The COVID-19 pandemic has made grocery delivery much more popular among consumers, but that popularity has come with an often frustrating price – the inability of shoppers to secure a delivery time spot, at least in the near term. Now Walmart wants to ease the delivery logjam via a new express service being rolled out to thousands of stores in the coming weeks.
The food retailer’s fledgling Express Delivery service offers consumers the chance to receive their groceries (and other retail items) within two hours of placing an online order. Walmart charges a $10 premium for Express Delivery, a charge that comes in addition to its regular delivery fees of $7.95 and $9.95. Walmart said it will make these quicker shipments to consumers via its existing delivery partners, along with its team of 74,000 personal shoppers who will pick customers’ orders. This includes additional personal shoppers hired specifically for Express Delivery.
As online grocery ordering and associated delivery services pick up steam during this era of social distancing and stay-at-home mandates, the competition to land a reasonable delivery time slot has grown. Food retailers and delivery services keep working to meet that demand. Instacart, for instance, recently said it wants to hire 250,000 additional shoppers. Even so, the ongoing growth spurt for online grocery shopping and the resulting delivery logjams present an opportunity for premium delivery services such as the one launched by Walmart.
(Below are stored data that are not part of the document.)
Definition insert_rows (l : list ValidRow) (createdBy : string) (errs : list BulkRowError)
    : action (list (hydrated Delivery) * list BulkRowError) :=
  match l with
  | [] => mret ([], errs)
  | _ =>
      res ← createMany ((λ r, toDeliveryDocument (data r) createdBy) <$> l);
      match res with
      | inr ds => _ ← notifyCreated ds; mret (ds, errs)
      | inl e =>
          _ ← notifyCreated (insertedDocs e);
          mret (insertedDocs e, errs ++ (write_error l <$> writeErrors e))
      end
  end.

(** [errors.sort((a, b) => a.line - b.line)]. *)
Definition by_line (a b : BulkRowError) : Prop := (r_line a ≤ r_line b)%Z.
#[export] Instance by_line_dec : RelDecision by_line.
Proof. intros a b. unfold by_line. apply _. Defined.

Definition importFromCsv (csvContent createdBy : string) : action BulkImportResult :=
  parsed ← Done (parse csvContent);
  _ ← Done (assertRequiredColumns (headers parsed));
  let '(valid, errs) := validateRows (rows parsed) in
  let '(deduped, errs) := rejectDuplicateTrackingNumbers valid errs in
  existing ← findExistingTrackingNumbers ((λ r, trackingnumber (data r)) <$> deduped);
  let '(insertable, errs') := reject_existing existing deduped in
  '(ds, errs) ← insert_rows insertable createdBy (errs ++ errs');
  let failedLines : gset Z := list_to_set (r_line <$> errs) in
  mret {| totalRows := Z.of_nat (length (rows parsed));
          successCount := Z.of_nat (length ds);
          failureCount := Z.of_nat (size failedLines);
          created := (λ d, nullish (trackingNumber (body d)) (_id d)) <$> ds;
          errors := merge_sort by_line errs |}.
End BulkDeliveryService.

(** ** Accounting for rows *)
Section Accounting.
Context `{Env} `{BulkConfig}.

(** Every line is either a surviving row's or has an error, never both. *)
Record accounts (all : list Z) (surv : list ValidRow) (errs : list BulkRowError) : Prop := {
  ac_nodup : NoDup (v_line <$> surv);
  ac_disjoint x : x ∈ v_line <$> surv → x ∉ r_line <$> errs;
  ac_all x : x ∈ all ↔ x ∈ (v_line <$> surv) ∨ x ∈ (r_line <$> errs)
}.

Lemma accounts_count all surv errs :
  NoDup all → accounts all surv errs →
  (length surv + size (list_to_set (r_line <$> errs) : gset Z))%nat = length all.
Proof.
  intros Hnd [H1 H2 H3].
  assert ((list_to_set all : gset Z) = list_to_set (v_line <$> surv) ∪ list_to_set (r_line <$> errs)) as Hset.
  { apply set_eq. intros x. rewrite elem_of_union, !elem_of_list_to_set. apply H3. }
  rewrite <-(size_list_to_set (C := gset Z) all Hnd), Hset, size_union.
  - rewrite (size_list_to_set (C := gset Z) (v_line <$> surv)) by done. by rewrite length_fmap.
  - intros x. rewrite !elem_of_list_to_set. apply H2.
Qed.

(** A stage that turns some survivors into errors. *)
Lemma accounts_stage all surv errs surv' errs' :
  accounts all surv errs →
  (v_line <$> surv') ++ (r_line <$> errs') ≡ₚ (v_line <$> surv) →
  accounts all surv' (errs ++ errs').
Proof.
  intros [H1 H2 H3] Hp. pose proof H1 as Hnd. rewrite <-Hp in Hnd. apply NoDup_app in Hnd as (Hn1 & Hn2 & _).
  assert (∀ x, x ∈ v_line <$> surv ↔ x ∈ (v_line <$> surv') ∨ x ∈ (r_line <$> errs')) as Hel.
  { intros x. by rewrite <-Hp, elem_of_app. }
  split; [done| |].
  - intros x Hx. rewrite fmap_app, elem_of_app. intros [He|He].
    + apply (H2 x); [|done]. apply Hel. by left.
    + by apply (Hn2 x).
  - intros x. rewrite fmap_app, elem_of_app, H3, Hel. tauto.
Qed.

Lemma safeParse_issues vs issues : safeParse vs = inl issues → issues ≠ [].
Proof. unfold safeParse. repeat case_match; intros [= <-]; discriminate. Qed.

Lemma validateRows_elem l row d :
  safeParse (values row) = inr d → row ∈ l → mkValidRow (lineNumber row) d ∈ (validateRows l).1.
Proof.
  intros Hd. induction l as [|r l IH]; [by intros []%not_elem_of_nil|]. cbn [validateRows].
  destruct (validateRows l) as [valid errs]. cbn [fst] in *. intros [->|Hin]%elem_of_cons.
  - rewrite Hd. by left.
  - destruct (safeParse (values r)); [by apply IH|]. right. by apply IH.
Qed.

Lemma validateRows_back l v :
  v ∈ (validateRows l).1 → ∃ row, row ∈ l ∧ lineNumber row = v_line v ∧ safeParse (values row) = inr (data v).
Proof.
  induction l as [|r l IH]; [by intros []%not_elem_of_nil|]. cbn [validateRows].
  destruct (validateRows l) as [valid errs]. cbn [fst] in *.
  assert (v ∈ valid → ∃ row, row ∈ r :: l ∧ lineNumber row = v_line v ∧ safeParse (values row) = inr (data v)) as IH'.
  { intros Hv. destruct (IH Hv) as (row & ? & ? & ?). exists row. split; [by right|done]. }
  destruct (safeParse (values r)) as [issues|d] eqn:Hs; cbn [fst]; [done|].
  intros [->|Hin]%elem_of_cons; [|by apply IH']. exists r. split; [by left|done].
Qed.

Lemma validateRows_accounts l :
  NoDup (lineNumber <$> l) → accounts (lineNumber <$> l) (validateRows l).1 (validateRows l).2.
Proof.
  induction l as [|r l IH]; intros Hnd.
  { split; cbn; [constructor|by intros x []%not_elem_of_nil|]. intros x. rewrite elem_of_nil. tauto. }
  rewrite fmap_cons in *. apply NoDup_cons in Hnd as [Hni Hnd]. destruct (IH Hnd) as [H1 H2 H3]. clear IH.
  cbn [validateRows]. destruct (validateRows l) as [valid errs]. cbn [fst snd] in *.
  assert ((lineNumber r ∉ (v_line <$> valid)) ∧ lineNumber r ∉ (r_line <$> errs)) as [Hv He].
  { split; intros Hin; apply Hni, H3; [by left|by right]. }
  destruct (safeParse (values r)) as [issues|d] eqn:Hs; cbn [fst snd].
  - apply safeParse_issues in Hs.
    assert (∀ x, x ∈ r_line <$> row_errors r issues ↔ x = lineNumber r) as Hline.
    { intros x. unfold row_errors. rewrite <-list_fmap_compose, list_elem_of_fmap. cbn. split; [by intros (? & -> & _)|].
      intros ->. destruct issues as [|i issues]; [done|]. exists i. split; [done|by left]. }
    split; [done| |].
    + intros x Hx. rewrite fmap_app, elem_of_app, Hline. intros [->|?]; [done|]. by apply (H2 x).
    + intros x. rewrite elem_of_cons, fmap_app, elem_of_app, Hline, H3. tauto.
  - split; rewrite fmap_cons; cbn [v_line]; [by apply NoDup_cons| |].
    + intros x [->|Hx]%elem_of_cons; [done|by apply H2].
    + intros x. rewrite !elem_of_cons, H3. tauto.
Qed.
“We know our customers’ lives have changed during this pandemic, and so has the way they shop,” said Janey Whiteside, chief customer officer, Walmart. “We also know when we come out of this, customers will be busier than ever, and sometimes that will call for needing supplies in a hurry. COVID-19 has prompted us to launch Express Delivery even faster so that we’re here for our customers today and in the future.”
Walmart said it has introduced the service to at least 100 stores, and plans to have Express Delivery available at some 2,000 stores in the coming weeks. “Express Delivery allows customers to order across more than 160,000 items from Walmart’s food, consumables and general merchandise assortment such as groceries, everyday essentials, toys and electronics,” the retailer said, adding that it imposes no mark-up on items ordered through its regular or express delivery services.
“We have an opportunity to serve our customers no matter what life calls for,” said Tom Ward, senior vice president, customer product. “Whether it be a last-minute ingredient, medicine when a fever hits, or the item you didn’t know you needed when checking off your chore list, time matters.”
The pandemic promises to change food retail. As a recent Progressive Grocer report documents, e-commerce and mobile ordering will all but certainly emerge from this pandemic in a much stronger position. Both channels were on the rise before the pandemic hit but have gained new fuel and more consumer use during the outbreak. In fact, recent figures show that online grocery sales for home delivery or store pickup reached $5.3 billion in April 2020, a 37% increase over March sales, which had already set a record.
Consumer perceptions of safety also promise to play a role with online grocery ordering and associated pickup and delivery services. The new “Deloitte Global State of the Consumer Tracker” survey report found that a mere 34% of U.S. consumers feel that it’s safe to shop inside stores. That percentage likely will rise as public health officials and medical workers bring the COVID-19 outbreak under better control and economies reopen, but habits formed during such a tense time have a way of sticking, at least according to some experts. As well, food retailers continue to invest heavily in online and mobile grocery services – one big reason is having to chase what Amazon is doing with its own grocery services – as younger consumer groups, especially millennials, increasingly demand such features and options.
It’s far too early to tell how the new Walmart premium delivery service will do, or whether enough shoppers will consider the extra charges worth it. But, for now at least, the wind seems to be at Walmart’s back.
Bentonville, Ark.-based Walmart Inc. operates about 11,500 stores under 56 banners in 27 countries, and ecommerce websites, employing more than 2.2 million associates worldwide. The Bentonville, Ark.-based mega-retailer is No. 1 on Progressive Grocer’s 2019 Super 50 list of the top grocers in the United States.